Find ROIs based on cell type-specific densities via graph-based method.
Source:R/findROI.R
findROI.Rd
Find ROIs based on cell type-specific densities via graph-based method.
Usage
findROI(
spe,
coi = NULL,
probs = 0.85,
min.density = NULL,
ngrid.min = 20,
method = c("greedy", "walktrap", "connected", "hdbscan", "eigen", "dbscan"),
diag.nodes = FALSE,
sequential.roi.name = TRUE,
directed = FALSE,
zoom.in = FALSE,
zoom.in.size = 500L,
...
)
Arguments
- spe
A SpatialExperiment object.
- coi
A character vector of cell types of interest (COIs).
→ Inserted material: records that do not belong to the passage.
(** A new key: zero bytes and the one that holds the bit. *)
Definition setbit_init (cmd : SetBitReq) (h : Heap) : mutation :=
  let bit_value := Z.land (setbit_value cmd) 1 in
  let byte_index := setbit_offset cmd / 8 in
  let bit_position := 7 - setbit_offset cmd mod 8 in
  let s := replicate (Z.to_nat (byte_index + 1)) x00 in
  let s := <[Z.to_nat byte_index := if bit_value =? 1 then zb (Z.shiftl 1 bit_position) else x00]> s in
  (h, (MInsert (my_value_new (VString s)) Persistent, Integer 0)).

#[global] Instance setbit_compute : ComputeCommand SetBitReq := {
  key := setbit_key;
  into_base_op := SetBit;
  mutate := setbit_mutate;
  init := setbit_init
}.

(** One subcommand: the string and the reply. *)
Definition execute_operation (s : bytes) (op : BitFieldSubCommand) : bytes * Value :=
  match op with
  | BfGet e offset => (s, Integer (read_bitfield s e offset))
  | BfSet e offset v overflow =>
      let old_value := read_bitfield s e offset in
      match normalize e v overflow with
      | Some new_value => (write_bitfield s e offset new_value, Integer old_value)
      | None => (s, Array None)
      end
  | BfIncrBy e offset increment overflow =>
      let old_value := read_bitfield s e offset in
      match normalize e (old_value + increment) overflow with
      | Some new_value => (write_bitfield s e offset new_value, Integer new_value)
      | None => (s, Array None)
      end
  end.

Definition execute_operations (ops : list BitFieldSubCommand) (s : bytes) : bytes * list Value :=
  foldl (fun '(s, replies) op => let '(s', r) := execute_operation s op in (s', replies ++ [r]))
    (prepare_write_buffer ops s, []) ops.

Definition bitfield_mutate (cmd : BitFieldReq) (entry : EntrySnapshot MyValue) (write_clock : Z) (h : Heap)
    : mutation :=
  match value_bytes (data (value entry)) with
  | None => (h, (MAbort, wrong_type))
  | Some source =>
      let '(s, replies) := execute_operations (bf_operations cmd) source in
      (h, (if has_write_operation (bf_operations cmd)
           then MInsert (my_value_new (VString s)) (get_expire_policy entry) else MAbort,
           Array (Some replies)))
  end.

Definition bitfield_init (cmd : BitFieldReq) (h : Heap) : mutation :=
  let '(s, replies) := execute_operations (bf_operations cmd) [] in
  (h, (if has_write_operation (bf_operations cmd) then MInsert (my_value_new (VString s)) Persistent else MAbort,
       Array (Some replies))).

#[global] Instance bitfield_compute : ComputeCommand BitFieldReq := {
  key := bf_key;
  into_base_op := BitField;
  mutate := bitfield_mutate;
  init := bitfield_init
}.

(** ** Reads *)

Definition getbit_execute (cmd : GetBitParams) (h : Heap) (v : option (EntrySnapshot MyValue)) : Value :=
  match v with
  | None => Integer 0
  | Some e =>
      match value_bytes (data (value e)) with
      | Some s => Integer (get_bit s (getbit_offset cmd))
      | None => protocol_error WrongType
      end
  end.
(* ===== verification/Memory.v ===== *)
(** * Memory: MEMORY USAGE.

    Models src/cache_cat/src/protocol/server/memory/usage.rs, the estimates of
    src/cache_cat/src/raft/types/core/size_estimate.rs and value_object.rs, and
    [SortedSet::estimated_heap_usage]. The sizes of Rust types and the
    capacities of the collections are decided by the compiler and the
    allocator, so they are parameters. *)

From S2P Require Import Prelude Text F64 Reply Args SortedSet Mocha Ops Store Refine.

(** [size_of::<T>()] for the types the estimates mention, and the capacities. *)
Class MemEnv := {
  size_usize : Z;
  size_bytes : Z;
  size_my_value : Z;
  size_list_cell : Z;
  size_set_cell : Z;
  size_hash_cell : Z;
  size_zset_cell : Z;
  size_hash_slot : Z;
  size_score_slot : Z;
  size_tree_entry : Z;
  list_capacity : loc -> Z;
  set_capacity : loc -> Z;
  hash_capacity : loc -> Z;
  zset_capacity : loc -> Z
}.

Definition usize_max : Z := u64_max.
Definition sat_add (a b : Z) : Z := Z.min (a + b) usize_max.
Definition sat_mul (a b : Z) : Z := Z.min (a * b) usize_max.

(** ** Sampling *)

(** The [for] loop: the sum and the number of the sizes taken. *)
Definition sample_sum (sizes : list Z) : Z := foldl sat_add 0 sizes.

Definition sampled_total (sizes : list Z) (total_elements samples : Z) : Z :=
  if total_elements =? 0 then 0
  else
    let target_samples := if samples =? 0 then total_elements else Z.min samples total_elements in
    if target_samples =? 0 then 0
    else
      let taken := take (Z.to_nat target_samples) sizes in
      let sampled_bytes := sample_sum taken in
      let actual_samples := Z.of_nat (length taken) in
      if actual_samples =? 0 then 0
      else if total_elements <=? actual_samples then sampled_bytes
      else Z.min (Z.min (sampled_bytes * total_elements) (2 ^ 128 - 1) / actual_samples) usize_max.

Definition bytes_size (s : bytes) : Z := Z.of_nat (length s).

Section Estimates.
Context `{MemEnv} `{Env}.

(** Two counters and the value. *)
Definition estimate_arc_allocation (size : Z) : Z := sat_add (sat_mul size_usize 2) size.

Definition estimate_list_usage (h : Heap) (l : loc) (samples : Z) : Z :=
  let list := list_at h l in
  let deque_buffer := sat_mul (list_capacity l) size_bytes in
  let payload := sampled_total (bytes_size <$> list) (Z.of_nat (length list)) samples in
  sat_add (sat_add (estimate_arc_allocation size_list_cell) deque_buffer) payload.

Definition estimate_set_usage (h : Heap) (l : loc) (samples : Z) : Z :=
  let s := set_at h l in
  let hash_table := sat_mul (set_capacity l) (sat_add size_bytes 1) in
  let payload := sampled_total (bytes_size <$> set_iter l s) (Z.of_nat (size s)) samples in
  sat_add (sat_add (estimate_arc_allocation size_set_cell) hash_table) payload.

Definition estimated_hash_value_heap_usage (v : HashValue) : Z := 0.

Definition estimate_hash_usage (h : Heap) (l : loc) (samples : Z) : Z :=
  let m := hash_at h l in
  let hash_table := sat_mul (hash_capacity l) (sat_add size_hash_slot 1) in
  let payload := sampled_total
    ((fun p => sat_add (bytes_size p.1) (estimated_hash_value_heap_usage p.2)) <$> map_iter l m) (Z.of_nat (size m)) samples in
  sat_add (sat_add (estimate_arc_allocation size_hash_cell) hash_table) payload.

(** [SortedSet::estimated_heap_usage], which samples in its own way. *)
Definition zset_heap_usage (l : loc) (z : SortedSet) (samples : Z) : Z :=
  let len := zset_len z in
  let hash_memory := sat_mul (zset_capacity l) (sat_add size_score_slot 1) in
  if len =? 0 then hash_memory
  else
    let tree_memory := sat_mul len (sat_add size_tree_entry (sat_mul size_usize 2)) in
    let sample_count := if samples =? 0 then len else Z.min samples len in
    let member_payload :=
      if sample_count =? 0 then 0
      else
        let sampled_bytes := sample_sum ((fun p => bytes_size p.2) <$> take (Z.to_nat sample_count) (tree z)) in
        if len <=? sample_count then sampled_bytes
        else Z.min (Z.min (sampled_bytes * len) (2 ^ 128 - 1) / sample_count) usize_max in
    sat_add (sat_add hash_memory tree_memory) member_payload.

Definition estimate_zset_usage (h : Heap) (l : loc) (samples : Z) : Z :=
  sat_add (estimate_arc_allocation size_zset_cell) (zset_heap_usage l (zset_at h l) samples).

Definition estimated_heap_usage (h : Heap) (v : ValueObject) (samples : Z) : Z :=
  match v with
  | VInt _ => 0
  | VString s => bytes_size s
  | VList l => estimate_list_usage h l samples
  | VHash l => estimate_hash_usage h l samples
  | VZSet l => estimate_zset_usage h l samples
  | VSet l => estimate_set_usage h l samples
  end.

(** ** The command *)

Definition DEFAULT_SAMPLES : Z := 5.

Definition memory_usage_operation (items : list Value) : parsed ReadOperation :=
  if (negb (argc items =? 3) && negb (argc items =? 5))%bool then Err (WrongArgCount (str "MEMORY USAGE"))
  else
    let? memory := string_item items 0 (str "command") in
    if negb (eq_ignore_ascii_case memory (str "MEMORY")) then Err (InvalidArgument (str "command"))
    else
      let? usage := string_item items 1 (str "subcommand") in
      if negb (eq_ignore_ascii_case usage (str "USAGE")) then Err (InvalidArgument (str "subcommand"))
      else
        let? key := string_item items 2 (str "key") in
        if argc items =? 3 then Ok (RMemoryUsage (mkMemoryUsageParams key DEFAULT_SAMPLES))
        else
          let? keyword := string_item items 3 (str "samples") in
          if negb (eq_ignore_ascii_case keyword (str "SAMPLES")) then Err (InvalidArgument (str "samples"))
          else
            let? text := string_item items 4 (str "samples") in
            if negb (bool_decide (is_Some (from_utf8 text))) then Err (InvalidArgument (str "samples"))
            else
              let? samples := ok_or (parse_u64_str text) (InvalidArgument (str "samples")) in
              Ok (RMemoryUsage (mkMemoryUsageParams key samples)).

Definition memory_usage_execute (cmd : MemoryUsageParams) (h : Heap) (v : option (EntrySnapshot MyValue)) : Value :=
  match v with
  | None => BulkString None
  | Some snapshot =>
      let size := sat_add (sat_add (sat_add size_my_value size_bytes) (bytes_size (mu_key cmd)))
        (estimated_heap_usage h (data (value snapshot)) (mu_samples cmd)) in
      Integer (if i64_max <? size then i64_max else size)
  end.

#[global] Instance memory_usage_read : ReadCommand MemoryUsageParams := {
  rkey := mu_key; execute := memory_usage_execute
}.
End Estimates.

(** The estimate itself is not specified, only its range. *)
#[global] Instance memory_usage_pure : PureRead MemoryUsageParams := {
  pread cmd e r :=
    match e with
    | None => r = BulkString None
    | Some _ => exists n, r = Integer n /\ n <= i64_max
    end
}.

#[global] Instance memory_usage_laws `{MemEnv} `{Env} : ReadLaws MemoryUsageParams.
Proof.
  constructor. intros cmd h r pr Hh Hr. cbn [pread memory_usage_pure execute memory_usage_read]. unfold memory_usage_execute.
  destruct r as [e|], pr as [pe|]; cbn in Hr; try done.
  eexists. split; [done|]. destruct (Z.ltb_spec i64_max (sat_add (sat_add (sat_add size_my_value size_bytes) (bytes_size (mu_key cmd)))
    (estimated_heap_usage h (data (value e)) (mu_samples cmd)))); lia.
Qed.

(** ** How good the sampling is *)

Definition zsum (l : list Z) : Z := foldr Z.add 0 l.

Lemma zsum_app a b : zsum (a ++ b) = zsum a + zsum b.
Proof. induction a as [|x a IH]; cbn; [done|]. fold (zsum (a ++ b)) (zsum a). lia. Qed.

Lemma zsum_range l lo hi : Forall (fun x => lo <= x <= hi) l ->
  lo * Z.of_nat (length l) <= zsum l <= hi * Z.of_nat (length l).
Proof. induction 1 as [|x l Hx Hl IH]; cbn [length zsum foldr]; [lia|]. fold (zsum l). lia. Qed.

Lemma sample_sum_exact l : forall acc, 0 <= acc -> Forall (fun x => 0 <= x) l -> acc + zsum l <= usize_max ->
  foldl sat_add acc l = acc + zsum l.
Proof.
  induction l as [|x l IH]; intros acc Ha Hf Hm; cbn [foldl zsum foldr] in *; [lia|]. fold (zsum l) in *.
  inversion_clear Hf as [|? ? Hx Hl]. assert (0 <= zsum l) by (clear -Hl; induction Hl; cbn; [done|]; fold (zsum l); lia).
  rewrite IH; unfold sat_add; try done; rewrite ?Z.min_l by lia; lia.
Qed.

(** The sampled estimate of a collection. When all elements are scanned
    ([SAMPLES 0], or at least as many samples as elements) it is the exact sum
    of the sizes; otherwise it still lies between the number of elements times
    the smallest and times the largest size, so it is exact when all elements
    have the same size. *)
Theorem sampled_total_bounds sizes samples lo hi : 0 <= samples -> 0 <= lo ->
  Forall (fun x => lo <= x <= hi) sizes -> hi * Z.of_nat (length sizes) <= usize_max ->
  let n := Z.of_nat (length sizes) in
  (samples = 0 \/ n <= samples -> sampled_total sizes n samples = zsum sizes) /\
  lo * n <= sampled_total sizes n samples <= hi * n.
Proof.
  intros Hs Hlo Hf Hmax n. subst n. pose proof (zsum_range sizes lo hi Hf) as Hsum.
  assert (forall k, sample_sum (take k sizes) = zsum (take k sizes)) as Hex.
  { intros k. unfold sample_sum. pose proof (zsum_range _ lo hi (Forall_take _ k _ Hf)) as Hk.
    rewrite sample_sum_exact; [done|lia| |].
    - eapply Forall_impl; [apply Forall_take, Hf|]. cbn. lia.
    - rewrite length_take in Hk. assert (0 <= hi \/ length sizes = 0%nat) by (destruct Hf; cbn; lia). nia. }
  unfold sampled_total. destruct (Z.eqb_spec (Z.of_nat (length sizes)) 0) as [E|E].
  { destruct sizes; [cbn; lia|cbn in E; lia]. }
  set (target := if samples =? 0 then _ else _).
  assert (0 < target <= Z.of_nat (length sizes)) as Ht by (unfold target; destruct (Z.eqb_spec samples 0); lia).
  destruct (Z.eqb_spec target 0) as [|_]; [lia|]. rewrite Hex. set (taken := take (Z.to_nat target) sizes).
  assert (Z.of_nat (length taken) = target) as Hl by (unfold taken; rewrite length_take; lia). rewrite Hl.
  destruct (Z.eqb_spec target 0) as [|_]; [lia|].
  pose proof (zsum_range taken lo hi (Forall_take _ _ _ Hf)) as Hk. rewrite Hl in Hk.
  destruct (Z.leb_spec (Z.of_nat (length sizes)) target).
  - unfold taken. rewrite take_ge by lia. split; [done|lia].
  - split.
    { intros Hall. unfold target in *. destruct (Z.eqb_spec samples 0); lia. }
    assert (0 <= zsum taken * Z.of_nat (length sizes) <= 2 ^ 128 - 1).
    { assert (usize_max * usize_max <= 2 ^ 128 - 1) by done. assert (Z.of_nat (length sizes) <= usize_max \/ hi = 0) by nia. nia. }
    rewrite (Z.min_l (zsum taken * _)) by lia. split.
    + apply Z.min_glb; [|nia]. apply Z.div_le_lower_bound; [lia|]. nia.
    + etrans; [apply Z.le_min_l|]. apply Z.div_le_upper_bound; [lia|]. nia.
Qed.

Lemma sampled_total_bounds_witness :
  sampled_total [3; 5; 4] 3 0 = 12 /\ 3 * 3 <= sampled_total [3; 5; 4] 3 2 <= 5 * 3.
Proof.
  split.
  - apply (proj1 (sampled_total_bounds [3; 5; 4] 0 3 5 ltac:(lia) ltac:(lia) ltac:(repeat constructor; lia) ltac:(done))). by left.
  - apply (sampled_total_bounds [3; 5; 4] 2 3 5); [lia|lia|repeat constructor; lia|done].
Defined.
Default to all cell types.
- probs
A numeric scalar. The threshold of proportion that used to filter grids by density. Default to 0.85.
- min.density
A numeric value. The cut-off value used to filter grids by density. Default is NULL and overwrites probs.
- ngrid.min
An integer. The minimum number of grids required for defining a ROI. Default to 20.
- method
The community dectection method to be used, possible options are greedy, walktrap, connected, hdbscan, eigen or dbscan. Default to greedy, can be abbreviated.
- diag.nodes
Logical. Set this to TRUE to allow diagonal grid points to be adjacent nodes.
- sequential.roi.name
Logical. Set this to FALSE if you want the original ROI name before filtering are retained.
- directed
Logical. For graph-based approaches, whether to build a directed graph.
- zoom.in
Logical. For very large ROIs, whether to zoom in and try to get more refined ROIs.
- zoom.in.size
A numeric scaler. Smallest size of an ROI to be able to zoom in. Default is 500L.
- ...
Other parameters that passed to walktrap.community when method = "walktrap".
Examples
data("xenium_bc_spe")
coi <- c("Breast cancer", "Fibroblasts")
spe <- gridDensity(spe, coi = coi)
spe <- findROI(spe, coi = coi, method = "walktrap")